**Source material:**
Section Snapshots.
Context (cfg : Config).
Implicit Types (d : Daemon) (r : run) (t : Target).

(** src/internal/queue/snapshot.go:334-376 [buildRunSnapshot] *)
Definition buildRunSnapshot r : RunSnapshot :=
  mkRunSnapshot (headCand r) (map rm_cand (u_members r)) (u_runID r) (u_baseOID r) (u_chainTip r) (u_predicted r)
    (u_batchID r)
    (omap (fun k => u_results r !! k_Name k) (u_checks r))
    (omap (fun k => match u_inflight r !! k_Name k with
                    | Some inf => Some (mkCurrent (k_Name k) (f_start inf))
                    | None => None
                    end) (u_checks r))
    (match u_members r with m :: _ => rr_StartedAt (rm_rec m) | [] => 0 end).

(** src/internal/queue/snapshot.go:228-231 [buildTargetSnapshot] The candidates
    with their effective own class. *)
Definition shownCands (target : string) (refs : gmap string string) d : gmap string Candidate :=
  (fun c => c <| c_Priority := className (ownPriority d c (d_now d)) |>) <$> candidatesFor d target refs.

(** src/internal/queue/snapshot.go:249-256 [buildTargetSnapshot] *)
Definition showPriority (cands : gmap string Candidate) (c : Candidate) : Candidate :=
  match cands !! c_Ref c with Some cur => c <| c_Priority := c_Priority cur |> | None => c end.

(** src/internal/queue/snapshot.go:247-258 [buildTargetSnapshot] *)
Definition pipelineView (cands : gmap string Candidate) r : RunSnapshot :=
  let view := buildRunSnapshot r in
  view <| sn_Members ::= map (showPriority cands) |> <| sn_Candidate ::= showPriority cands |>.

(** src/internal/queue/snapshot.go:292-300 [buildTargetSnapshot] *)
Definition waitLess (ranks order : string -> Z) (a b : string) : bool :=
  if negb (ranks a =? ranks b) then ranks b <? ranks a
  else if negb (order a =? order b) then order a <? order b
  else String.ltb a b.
---
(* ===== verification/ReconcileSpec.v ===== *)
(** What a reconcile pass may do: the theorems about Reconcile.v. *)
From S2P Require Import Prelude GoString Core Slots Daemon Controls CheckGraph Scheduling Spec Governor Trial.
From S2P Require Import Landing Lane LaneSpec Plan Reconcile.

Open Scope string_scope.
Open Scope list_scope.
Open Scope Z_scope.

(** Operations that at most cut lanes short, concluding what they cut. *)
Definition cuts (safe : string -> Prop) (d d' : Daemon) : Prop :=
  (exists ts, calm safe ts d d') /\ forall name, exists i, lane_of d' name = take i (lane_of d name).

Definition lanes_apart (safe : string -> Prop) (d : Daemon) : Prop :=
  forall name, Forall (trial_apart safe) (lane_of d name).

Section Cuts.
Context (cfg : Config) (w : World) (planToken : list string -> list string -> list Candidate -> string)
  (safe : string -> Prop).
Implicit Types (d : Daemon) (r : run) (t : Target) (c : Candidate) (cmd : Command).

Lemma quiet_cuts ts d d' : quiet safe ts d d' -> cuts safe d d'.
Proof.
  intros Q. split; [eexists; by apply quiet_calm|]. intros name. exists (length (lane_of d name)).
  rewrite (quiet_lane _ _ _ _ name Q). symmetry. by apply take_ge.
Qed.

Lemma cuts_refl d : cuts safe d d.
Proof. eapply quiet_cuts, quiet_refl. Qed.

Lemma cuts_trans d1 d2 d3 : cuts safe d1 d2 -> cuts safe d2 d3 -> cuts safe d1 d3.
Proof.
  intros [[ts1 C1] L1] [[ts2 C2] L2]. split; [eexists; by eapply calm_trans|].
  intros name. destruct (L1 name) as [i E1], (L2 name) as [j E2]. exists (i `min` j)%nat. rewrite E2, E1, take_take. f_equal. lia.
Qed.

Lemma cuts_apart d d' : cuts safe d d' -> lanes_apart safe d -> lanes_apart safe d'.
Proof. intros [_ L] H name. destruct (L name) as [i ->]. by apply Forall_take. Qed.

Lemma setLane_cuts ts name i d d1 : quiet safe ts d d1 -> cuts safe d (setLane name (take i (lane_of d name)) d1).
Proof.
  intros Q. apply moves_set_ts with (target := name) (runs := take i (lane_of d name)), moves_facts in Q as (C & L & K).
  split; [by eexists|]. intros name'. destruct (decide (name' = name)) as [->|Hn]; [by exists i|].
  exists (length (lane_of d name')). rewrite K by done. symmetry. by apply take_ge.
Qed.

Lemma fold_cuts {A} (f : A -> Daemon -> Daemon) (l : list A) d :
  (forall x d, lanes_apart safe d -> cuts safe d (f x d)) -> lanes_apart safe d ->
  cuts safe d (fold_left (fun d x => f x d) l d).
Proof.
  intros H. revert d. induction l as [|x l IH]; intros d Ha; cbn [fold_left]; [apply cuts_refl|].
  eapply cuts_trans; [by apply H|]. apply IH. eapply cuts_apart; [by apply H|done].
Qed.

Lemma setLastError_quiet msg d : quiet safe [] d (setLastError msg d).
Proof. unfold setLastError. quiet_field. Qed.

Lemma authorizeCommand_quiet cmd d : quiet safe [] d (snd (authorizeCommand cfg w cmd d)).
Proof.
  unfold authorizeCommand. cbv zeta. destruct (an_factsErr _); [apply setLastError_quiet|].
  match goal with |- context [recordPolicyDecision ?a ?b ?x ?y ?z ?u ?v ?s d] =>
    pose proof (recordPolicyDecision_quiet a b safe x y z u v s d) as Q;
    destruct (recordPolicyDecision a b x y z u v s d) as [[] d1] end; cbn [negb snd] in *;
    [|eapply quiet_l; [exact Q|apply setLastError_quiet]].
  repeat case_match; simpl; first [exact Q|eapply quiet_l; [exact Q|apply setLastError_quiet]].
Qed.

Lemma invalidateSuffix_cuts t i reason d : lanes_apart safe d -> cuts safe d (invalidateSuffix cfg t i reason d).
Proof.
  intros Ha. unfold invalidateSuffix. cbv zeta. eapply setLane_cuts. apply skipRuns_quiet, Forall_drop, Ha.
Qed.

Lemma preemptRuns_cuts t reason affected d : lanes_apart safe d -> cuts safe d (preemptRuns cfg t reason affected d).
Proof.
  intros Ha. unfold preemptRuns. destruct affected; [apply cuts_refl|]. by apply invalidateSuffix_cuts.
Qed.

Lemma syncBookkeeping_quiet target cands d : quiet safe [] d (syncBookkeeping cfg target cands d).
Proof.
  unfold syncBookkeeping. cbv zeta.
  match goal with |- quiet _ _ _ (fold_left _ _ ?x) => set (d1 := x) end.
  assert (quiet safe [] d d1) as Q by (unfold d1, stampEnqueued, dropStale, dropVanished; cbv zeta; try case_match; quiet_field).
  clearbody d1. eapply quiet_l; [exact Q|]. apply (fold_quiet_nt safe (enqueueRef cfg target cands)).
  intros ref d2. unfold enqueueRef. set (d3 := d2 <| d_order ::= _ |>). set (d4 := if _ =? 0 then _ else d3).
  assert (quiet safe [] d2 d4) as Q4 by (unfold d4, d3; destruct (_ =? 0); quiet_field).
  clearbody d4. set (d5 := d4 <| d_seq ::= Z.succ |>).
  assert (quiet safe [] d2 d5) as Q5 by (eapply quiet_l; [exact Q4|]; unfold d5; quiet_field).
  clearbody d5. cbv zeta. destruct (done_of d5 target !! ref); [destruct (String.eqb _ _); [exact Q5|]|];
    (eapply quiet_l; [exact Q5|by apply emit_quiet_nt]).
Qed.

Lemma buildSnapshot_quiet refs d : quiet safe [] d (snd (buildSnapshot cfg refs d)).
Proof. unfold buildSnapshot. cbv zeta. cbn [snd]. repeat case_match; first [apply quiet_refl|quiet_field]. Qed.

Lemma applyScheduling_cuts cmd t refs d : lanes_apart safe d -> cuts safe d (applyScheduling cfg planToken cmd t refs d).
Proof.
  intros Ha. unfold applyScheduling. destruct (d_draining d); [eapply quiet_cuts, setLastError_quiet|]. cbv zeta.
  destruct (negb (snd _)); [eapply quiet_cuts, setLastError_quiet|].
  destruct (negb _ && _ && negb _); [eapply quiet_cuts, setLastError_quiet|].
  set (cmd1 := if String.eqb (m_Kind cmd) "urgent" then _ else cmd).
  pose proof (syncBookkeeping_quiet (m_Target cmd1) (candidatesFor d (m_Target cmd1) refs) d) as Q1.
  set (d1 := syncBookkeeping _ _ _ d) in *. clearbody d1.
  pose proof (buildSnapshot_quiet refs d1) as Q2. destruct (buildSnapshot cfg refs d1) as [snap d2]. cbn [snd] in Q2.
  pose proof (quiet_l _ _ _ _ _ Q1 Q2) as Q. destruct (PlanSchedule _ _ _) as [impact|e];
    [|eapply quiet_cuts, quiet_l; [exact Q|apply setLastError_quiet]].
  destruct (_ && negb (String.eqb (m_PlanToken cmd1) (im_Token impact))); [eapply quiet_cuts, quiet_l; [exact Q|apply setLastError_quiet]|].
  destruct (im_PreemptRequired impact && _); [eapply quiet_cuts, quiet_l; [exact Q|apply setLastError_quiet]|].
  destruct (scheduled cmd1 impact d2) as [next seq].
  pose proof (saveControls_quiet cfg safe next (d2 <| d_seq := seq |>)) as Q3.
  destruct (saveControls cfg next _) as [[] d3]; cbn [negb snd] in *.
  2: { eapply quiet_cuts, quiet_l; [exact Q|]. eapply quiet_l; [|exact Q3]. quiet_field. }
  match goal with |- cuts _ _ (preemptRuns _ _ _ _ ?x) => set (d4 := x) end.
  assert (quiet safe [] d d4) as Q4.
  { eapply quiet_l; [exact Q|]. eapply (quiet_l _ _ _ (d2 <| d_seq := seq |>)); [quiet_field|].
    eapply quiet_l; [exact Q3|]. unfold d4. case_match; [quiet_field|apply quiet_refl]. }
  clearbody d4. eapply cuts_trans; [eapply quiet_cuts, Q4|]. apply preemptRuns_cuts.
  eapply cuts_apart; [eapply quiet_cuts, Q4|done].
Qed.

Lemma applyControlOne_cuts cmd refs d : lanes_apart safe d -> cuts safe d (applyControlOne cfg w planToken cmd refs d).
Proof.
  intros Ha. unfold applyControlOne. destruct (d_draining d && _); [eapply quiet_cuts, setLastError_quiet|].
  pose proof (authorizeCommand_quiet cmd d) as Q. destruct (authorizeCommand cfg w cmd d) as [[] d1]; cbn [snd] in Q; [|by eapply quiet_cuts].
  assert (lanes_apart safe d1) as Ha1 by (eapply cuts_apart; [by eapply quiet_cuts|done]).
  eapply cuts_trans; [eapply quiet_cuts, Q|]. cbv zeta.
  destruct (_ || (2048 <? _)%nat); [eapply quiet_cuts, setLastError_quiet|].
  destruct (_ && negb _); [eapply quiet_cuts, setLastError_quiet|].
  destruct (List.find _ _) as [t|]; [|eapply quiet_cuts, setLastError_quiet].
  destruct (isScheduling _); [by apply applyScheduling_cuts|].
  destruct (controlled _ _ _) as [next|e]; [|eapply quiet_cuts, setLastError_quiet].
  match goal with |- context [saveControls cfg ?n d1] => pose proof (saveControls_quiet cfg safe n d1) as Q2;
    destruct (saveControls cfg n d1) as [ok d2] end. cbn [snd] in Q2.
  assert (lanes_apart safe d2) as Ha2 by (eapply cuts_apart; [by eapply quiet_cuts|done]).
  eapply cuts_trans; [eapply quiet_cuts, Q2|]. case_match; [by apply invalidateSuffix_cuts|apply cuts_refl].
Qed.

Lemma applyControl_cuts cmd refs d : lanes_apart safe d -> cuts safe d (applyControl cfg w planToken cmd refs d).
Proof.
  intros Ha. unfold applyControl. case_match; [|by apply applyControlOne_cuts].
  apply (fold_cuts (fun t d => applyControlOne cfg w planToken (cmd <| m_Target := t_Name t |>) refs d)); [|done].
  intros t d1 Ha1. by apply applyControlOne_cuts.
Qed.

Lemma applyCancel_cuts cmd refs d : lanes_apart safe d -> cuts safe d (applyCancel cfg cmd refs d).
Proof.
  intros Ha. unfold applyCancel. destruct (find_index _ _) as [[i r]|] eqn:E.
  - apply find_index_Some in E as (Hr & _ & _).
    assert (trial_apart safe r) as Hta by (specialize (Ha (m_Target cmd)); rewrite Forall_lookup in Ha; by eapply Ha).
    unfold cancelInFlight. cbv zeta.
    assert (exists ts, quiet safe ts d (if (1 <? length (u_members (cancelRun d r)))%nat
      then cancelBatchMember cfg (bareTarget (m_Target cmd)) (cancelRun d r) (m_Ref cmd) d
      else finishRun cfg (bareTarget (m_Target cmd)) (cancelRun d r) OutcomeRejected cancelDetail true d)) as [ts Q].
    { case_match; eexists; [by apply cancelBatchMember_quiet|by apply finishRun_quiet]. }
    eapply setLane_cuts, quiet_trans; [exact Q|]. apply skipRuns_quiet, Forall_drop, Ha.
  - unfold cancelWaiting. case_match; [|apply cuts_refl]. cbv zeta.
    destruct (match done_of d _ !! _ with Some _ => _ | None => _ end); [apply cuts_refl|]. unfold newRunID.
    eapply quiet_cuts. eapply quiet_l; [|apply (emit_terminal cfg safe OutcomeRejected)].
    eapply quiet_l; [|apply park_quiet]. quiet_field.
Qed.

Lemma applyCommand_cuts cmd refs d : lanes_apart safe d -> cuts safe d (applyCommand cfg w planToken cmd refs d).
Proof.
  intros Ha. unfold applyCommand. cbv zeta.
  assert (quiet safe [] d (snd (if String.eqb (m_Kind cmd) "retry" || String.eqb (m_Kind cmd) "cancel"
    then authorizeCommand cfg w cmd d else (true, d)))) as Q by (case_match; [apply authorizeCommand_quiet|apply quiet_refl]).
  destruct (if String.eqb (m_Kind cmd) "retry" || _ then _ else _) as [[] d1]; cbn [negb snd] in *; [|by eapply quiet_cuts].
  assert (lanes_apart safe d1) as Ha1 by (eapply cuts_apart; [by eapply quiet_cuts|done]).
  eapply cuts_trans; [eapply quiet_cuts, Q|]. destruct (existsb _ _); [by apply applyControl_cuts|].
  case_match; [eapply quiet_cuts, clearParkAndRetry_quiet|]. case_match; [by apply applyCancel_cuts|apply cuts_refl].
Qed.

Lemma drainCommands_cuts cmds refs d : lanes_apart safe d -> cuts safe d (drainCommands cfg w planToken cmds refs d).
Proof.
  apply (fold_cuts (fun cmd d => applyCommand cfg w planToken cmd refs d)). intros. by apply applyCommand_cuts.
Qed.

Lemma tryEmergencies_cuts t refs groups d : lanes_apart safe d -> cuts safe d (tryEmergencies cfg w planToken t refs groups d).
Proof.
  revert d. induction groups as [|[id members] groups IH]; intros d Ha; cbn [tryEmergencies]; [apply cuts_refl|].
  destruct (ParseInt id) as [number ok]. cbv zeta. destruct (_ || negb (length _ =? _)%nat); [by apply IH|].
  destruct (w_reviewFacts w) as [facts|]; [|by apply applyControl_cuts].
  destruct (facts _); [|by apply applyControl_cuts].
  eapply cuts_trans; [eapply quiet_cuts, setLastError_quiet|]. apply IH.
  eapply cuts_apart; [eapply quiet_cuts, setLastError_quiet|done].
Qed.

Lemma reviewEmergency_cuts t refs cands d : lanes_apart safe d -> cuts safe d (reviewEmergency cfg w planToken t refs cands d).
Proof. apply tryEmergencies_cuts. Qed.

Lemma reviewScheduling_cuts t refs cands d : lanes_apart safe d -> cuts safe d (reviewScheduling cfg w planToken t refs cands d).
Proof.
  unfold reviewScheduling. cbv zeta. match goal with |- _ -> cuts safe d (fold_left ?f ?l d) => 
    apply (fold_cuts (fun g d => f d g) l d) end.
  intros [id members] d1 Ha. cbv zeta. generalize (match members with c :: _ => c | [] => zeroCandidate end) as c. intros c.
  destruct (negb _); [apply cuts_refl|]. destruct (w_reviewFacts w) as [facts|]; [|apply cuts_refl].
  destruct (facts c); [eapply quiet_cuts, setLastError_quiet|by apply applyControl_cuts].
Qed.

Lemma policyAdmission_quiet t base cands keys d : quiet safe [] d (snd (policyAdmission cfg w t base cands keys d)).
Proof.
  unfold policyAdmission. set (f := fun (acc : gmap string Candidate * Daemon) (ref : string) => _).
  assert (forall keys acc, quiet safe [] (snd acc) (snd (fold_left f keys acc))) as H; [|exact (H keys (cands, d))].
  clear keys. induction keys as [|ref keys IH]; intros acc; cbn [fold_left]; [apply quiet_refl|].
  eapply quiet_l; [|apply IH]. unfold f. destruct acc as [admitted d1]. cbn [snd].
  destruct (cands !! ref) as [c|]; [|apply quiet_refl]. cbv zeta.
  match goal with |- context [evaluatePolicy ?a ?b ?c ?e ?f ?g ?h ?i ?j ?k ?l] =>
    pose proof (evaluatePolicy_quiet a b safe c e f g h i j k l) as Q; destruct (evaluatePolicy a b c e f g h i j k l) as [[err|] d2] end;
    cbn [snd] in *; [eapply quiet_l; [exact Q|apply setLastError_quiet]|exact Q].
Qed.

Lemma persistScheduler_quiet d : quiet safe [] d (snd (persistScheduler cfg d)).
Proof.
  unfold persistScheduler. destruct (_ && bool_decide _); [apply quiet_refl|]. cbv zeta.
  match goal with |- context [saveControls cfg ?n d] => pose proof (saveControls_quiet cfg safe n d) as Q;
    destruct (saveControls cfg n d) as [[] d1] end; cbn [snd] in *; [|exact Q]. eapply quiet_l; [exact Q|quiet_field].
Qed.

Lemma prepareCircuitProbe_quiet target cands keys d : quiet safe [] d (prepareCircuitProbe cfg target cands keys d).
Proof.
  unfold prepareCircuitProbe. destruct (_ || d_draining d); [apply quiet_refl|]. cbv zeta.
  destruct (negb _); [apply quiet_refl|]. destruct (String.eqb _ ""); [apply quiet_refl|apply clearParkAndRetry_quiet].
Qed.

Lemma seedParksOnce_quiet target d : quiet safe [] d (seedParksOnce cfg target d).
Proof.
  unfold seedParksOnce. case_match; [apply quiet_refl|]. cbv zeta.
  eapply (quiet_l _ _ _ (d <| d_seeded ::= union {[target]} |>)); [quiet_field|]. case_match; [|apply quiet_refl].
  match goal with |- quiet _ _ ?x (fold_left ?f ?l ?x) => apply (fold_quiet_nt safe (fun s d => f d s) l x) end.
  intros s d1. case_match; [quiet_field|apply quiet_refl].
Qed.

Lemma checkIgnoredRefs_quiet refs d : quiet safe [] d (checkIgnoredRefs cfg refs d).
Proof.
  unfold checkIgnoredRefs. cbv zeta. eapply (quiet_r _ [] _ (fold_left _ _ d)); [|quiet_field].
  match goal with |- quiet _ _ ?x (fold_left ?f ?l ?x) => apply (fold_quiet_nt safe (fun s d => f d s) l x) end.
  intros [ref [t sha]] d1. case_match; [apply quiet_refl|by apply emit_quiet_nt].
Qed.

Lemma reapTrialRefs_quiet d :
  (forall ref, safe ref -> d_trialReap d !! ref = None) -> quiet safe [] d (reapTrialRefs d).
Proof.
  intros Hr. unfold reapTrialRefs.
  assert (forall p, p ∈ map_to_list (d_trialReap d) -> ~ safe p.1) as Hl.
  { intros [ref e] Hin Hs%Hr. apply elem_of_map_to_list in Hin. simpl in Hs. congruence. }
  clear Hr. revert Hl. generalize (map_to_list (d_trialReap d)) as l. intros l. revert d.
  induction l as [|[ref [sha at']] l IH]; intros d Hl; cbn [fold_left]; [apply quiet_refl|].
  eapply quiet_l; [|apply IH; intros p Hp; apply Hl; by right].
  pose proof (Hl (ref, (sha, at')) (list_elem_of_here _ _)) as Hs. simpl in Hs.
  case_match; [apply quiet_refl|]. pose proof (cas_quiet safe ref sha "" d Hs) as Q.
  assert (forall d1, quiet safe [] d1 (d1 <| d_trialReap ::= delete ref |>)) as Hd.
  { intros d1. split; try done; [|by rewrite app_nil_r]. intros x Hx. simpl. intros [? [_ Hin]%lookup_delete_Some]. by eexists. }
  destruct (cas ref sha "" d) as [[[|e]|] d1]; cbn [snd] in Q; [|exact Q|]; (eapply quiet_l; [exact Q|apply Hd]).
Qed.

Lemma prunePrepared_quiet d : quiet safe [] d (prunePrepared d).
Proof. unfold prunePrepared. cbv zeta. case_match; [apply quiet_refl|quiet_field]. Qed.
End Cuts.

**Your instructions:** In the listing above, locate the line with "(** src/internal/queue/snapshot.go:249-256 [buildTargetSnapshot]" and the line with "else String.ltb a b.", then extract exactly those lines and every line between them, and nothing more.

**Result for this exercise:**
(** src/internal/queue/snapshot.go:249-256 [buildTargetSnapshot] *)
Definition showPriority (cands : gmap string Candidate) (c : Candidate) : Candidate :=
  match cands !! c_Ref c with Some cur => c <| c_Priority := c_Priority cur |> | None => c end.

(** src/internal/queue/snapshot.go:247-258 [buildTargetSnapshot] *)
Definition pipelineView (cands : gmap string Candidate) r : RunSnapshot :=
  let view := buildRunSnapshot r in
  view <| sn_Members ::= map (showPriority cands) |> <| sn_Candidate ::= showPriority cands |>.

(** src/internal/queue/snapshot.go:292-300 [buildTargetSnapshot] *)
Definition waitLess (ranks order : string -> Z) (a b : string) : bool :=
  if negb (ranks a =? ranks b) then ranks b <? ranks a
  else if negb (order a =? order b) then order a <? order b
  else String.ltb a b.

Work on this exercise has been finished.